Could you work out how many lines of the material below hold "induction"? Only the number is needed.

● ● ● ● ● ● ●

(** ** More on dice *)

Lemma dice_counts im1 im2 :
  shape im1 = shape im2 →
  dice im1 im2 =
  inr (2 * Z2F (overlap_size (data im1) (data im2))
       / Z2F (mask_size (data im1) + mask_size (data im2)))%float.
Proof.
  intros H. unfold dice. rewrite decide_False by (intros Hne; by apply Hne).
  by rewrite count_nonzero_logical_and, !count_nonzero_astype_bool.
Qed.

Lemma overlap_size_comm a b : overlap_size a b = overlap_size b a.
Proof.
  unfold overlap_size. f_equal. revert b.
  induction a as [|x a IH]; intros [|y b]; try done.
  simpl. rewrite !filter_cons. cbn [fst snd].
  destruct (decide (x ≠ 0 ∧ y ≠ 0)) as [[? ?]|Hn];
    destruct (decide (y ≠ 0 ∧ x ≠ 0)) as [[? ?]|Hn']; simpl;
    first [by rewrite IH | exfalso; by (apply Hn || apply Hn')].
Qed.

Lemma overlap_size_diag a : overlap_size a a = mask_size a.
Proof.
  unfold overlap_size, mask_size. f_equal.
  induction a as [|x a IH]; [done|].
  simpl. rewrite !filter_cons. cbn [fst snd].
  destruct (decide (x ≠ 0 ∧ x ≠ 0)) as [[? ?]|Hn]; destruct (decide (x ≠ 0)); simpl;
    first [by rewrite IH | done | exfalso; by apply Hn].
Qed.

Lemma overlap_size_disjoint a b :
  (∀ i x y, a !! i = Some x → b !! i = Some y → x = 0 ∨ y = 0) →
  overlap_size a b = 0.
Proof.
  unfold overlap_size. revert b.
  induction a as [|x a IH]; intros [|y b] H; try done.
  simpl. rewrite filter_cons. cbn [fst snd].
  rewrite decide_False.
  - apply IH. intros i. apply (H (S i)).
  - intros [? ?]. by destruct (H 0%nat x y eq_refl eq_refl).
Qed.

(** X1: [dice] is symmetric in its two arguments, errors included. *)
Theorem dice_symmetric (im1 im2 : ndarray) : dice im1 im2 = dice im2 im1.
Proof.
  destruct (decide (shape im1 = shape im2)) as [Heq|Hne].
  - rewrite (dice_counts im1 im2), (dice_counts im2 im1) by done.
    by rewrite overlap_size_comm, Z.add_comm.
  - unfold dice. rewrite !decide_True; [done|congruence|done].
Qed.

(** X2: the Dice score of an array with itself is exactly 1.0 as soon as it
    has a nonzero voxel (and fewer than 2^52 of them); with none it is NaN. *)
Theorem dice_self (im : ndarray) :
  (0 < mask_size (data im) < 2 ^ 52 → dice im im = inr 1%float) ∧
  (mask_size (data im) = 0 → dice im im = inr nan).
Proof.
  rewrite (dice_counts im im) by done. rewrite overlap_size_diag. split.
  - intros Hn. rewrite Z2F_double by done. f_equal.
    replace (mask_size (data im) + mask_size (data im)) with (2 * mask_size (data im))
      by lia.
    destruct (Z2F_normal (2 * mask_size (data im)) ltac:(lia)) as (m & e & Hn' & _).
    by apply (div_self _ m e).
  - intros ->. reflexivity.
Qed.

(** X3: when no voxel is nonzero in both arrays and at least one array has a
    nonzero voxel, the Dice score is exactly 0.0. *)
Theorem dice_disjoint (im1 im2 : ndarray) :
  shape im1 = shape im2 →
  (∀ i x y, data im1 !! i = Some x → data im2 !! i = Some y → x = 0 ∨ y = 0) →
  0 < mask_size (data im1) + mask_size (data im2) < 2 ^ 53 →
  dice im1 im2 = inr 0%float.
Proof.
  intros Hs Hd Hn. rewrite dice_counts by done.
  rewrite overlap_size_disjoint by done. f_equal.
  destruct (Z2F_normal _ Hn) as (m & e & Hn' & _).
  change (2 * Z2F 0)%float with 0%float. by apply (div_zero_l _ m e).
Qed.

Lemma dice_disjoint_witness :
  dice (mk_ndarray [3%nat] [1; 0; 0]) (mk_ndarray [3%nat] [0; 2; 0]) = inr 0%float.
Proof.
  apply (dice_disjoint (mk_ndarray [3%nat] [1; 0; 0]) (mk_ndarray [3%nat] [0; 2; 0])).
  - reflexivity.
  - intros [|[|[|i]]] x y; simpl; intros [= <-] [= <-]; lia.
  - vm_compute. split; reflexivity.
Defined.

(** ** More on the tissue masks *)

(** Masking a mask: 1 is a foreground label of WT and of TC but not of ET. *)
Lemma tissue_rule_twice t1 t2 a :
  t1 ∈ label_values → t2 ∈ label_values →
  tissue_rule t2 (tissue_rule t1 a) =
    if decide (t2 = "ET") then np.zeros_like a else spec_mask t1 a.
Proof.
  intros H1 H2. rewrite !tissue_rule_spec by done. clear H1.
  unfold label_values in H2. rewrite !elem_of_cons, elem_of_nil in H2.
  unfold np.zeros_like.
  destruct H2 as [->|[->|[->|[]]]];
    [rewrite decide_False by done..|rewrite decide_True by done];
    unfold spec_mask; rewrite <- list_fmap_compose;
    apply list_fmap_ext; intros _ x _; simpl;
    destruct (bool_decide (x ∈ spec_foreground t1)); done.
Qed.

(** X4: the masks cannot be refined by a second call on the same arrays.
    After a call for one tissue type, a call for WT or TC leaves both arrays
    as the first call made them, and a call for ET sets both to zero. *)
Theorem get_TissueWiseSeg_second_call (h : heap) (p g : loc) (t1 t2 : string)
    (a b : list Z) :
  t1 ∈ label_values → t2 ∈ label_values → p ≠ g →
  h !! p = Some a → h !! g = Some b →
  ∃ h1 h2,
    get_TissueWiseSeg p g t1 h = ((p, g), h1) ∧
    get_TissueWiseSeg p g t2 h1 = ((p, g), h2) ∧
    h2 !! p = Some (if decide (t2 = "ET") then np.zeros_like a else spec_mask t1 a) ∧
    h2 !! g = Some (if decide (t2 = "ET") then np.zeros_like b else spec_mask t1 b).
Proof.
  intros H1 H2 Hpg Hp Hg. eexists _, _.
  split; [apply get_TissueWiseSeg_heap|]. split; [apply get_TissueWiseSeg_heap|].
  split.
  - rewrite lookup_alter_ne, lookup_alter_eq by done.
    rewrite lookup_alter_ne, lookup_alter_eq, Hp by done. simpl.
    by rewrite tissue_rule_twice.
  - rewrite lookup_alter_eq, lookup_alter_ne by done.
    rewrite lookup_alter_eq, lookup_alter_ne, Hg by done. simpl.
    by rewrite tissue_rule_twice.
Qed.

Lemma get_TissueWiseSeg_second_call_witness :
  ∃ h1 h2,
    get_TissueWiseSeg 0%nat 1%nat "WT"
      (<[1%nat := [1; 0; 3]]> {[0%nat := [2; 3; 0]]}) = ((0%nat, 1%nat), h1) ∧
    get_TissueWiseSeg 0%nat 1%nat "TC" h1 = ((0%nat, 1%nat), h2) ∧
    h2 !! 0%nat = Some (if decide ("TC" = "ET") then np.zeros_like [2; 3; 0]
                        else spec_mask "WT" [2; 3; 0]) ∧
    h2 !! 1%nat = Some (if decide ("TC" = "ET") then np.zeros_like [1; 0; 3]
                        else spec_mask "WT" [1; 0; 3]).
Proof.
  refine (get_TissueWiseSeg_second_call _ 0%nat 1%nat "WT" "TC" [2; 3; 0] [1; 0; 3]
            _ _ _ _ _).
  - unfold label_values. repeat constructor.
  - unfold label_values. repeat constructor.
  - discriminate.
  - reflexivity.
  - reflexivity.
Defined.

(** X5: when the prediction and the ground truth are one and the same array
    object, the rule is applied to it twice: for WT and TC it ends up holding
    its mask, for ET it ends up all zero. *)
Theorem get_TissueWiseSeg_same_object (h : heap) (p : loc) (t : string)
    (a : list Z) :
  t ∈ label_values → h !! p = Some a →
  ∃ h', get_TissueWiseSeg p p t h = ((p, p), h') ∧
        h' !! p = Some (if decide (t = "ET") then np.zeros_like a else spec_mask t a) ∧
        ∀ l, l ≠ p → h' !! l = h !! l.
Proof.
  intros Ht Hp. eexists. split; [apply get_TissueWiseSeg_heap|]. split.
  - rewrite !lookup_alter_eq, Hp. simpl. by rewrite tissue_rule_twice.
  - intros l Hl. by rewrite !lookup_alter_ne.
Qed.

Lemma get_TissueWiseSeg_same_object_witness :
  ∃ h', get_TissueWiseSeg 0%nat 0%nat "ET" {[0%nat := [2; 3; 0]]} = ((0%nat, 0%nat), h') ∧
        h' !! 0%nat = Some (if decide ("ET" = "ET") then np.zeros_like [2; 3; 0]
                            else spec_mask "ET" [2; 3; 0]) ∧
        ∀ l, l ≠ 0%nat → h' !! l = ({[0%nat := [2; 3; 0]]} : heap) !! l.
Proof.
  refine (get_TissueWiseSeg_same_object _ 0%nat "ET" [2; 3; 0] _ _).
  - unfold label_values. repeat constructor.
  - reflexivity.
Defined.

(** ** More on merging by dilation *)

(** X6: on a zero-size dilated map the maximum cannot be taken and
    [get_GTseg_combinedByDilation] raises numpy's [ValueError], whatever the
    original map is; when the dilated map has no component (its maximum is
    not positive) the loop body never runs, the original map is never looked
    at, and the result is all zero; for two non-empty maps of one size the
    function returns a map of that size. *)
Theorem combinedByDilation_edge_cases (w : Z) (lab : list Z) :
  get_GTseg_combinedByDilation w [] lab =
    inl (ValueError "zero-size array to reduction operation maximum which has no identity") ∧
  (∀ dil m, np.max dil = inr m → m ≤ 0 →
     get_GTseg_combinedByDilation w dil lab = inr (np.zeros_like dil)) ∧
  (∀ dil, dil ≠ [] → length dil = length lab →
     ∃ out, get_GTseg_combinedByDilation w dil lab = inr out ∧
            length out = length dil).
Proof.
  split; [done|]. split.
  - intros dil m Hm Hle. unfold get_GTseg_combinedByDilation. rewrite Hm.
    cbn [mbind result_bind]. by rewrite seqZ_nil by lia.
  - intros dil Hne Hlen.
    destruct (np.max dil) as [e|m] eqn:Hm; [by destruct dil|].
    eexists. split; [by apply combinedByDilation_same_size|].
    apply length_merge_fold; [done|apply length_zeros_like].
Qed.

● ● ● ● ● ● ●

• [ANSWER FOR THE TASK]
3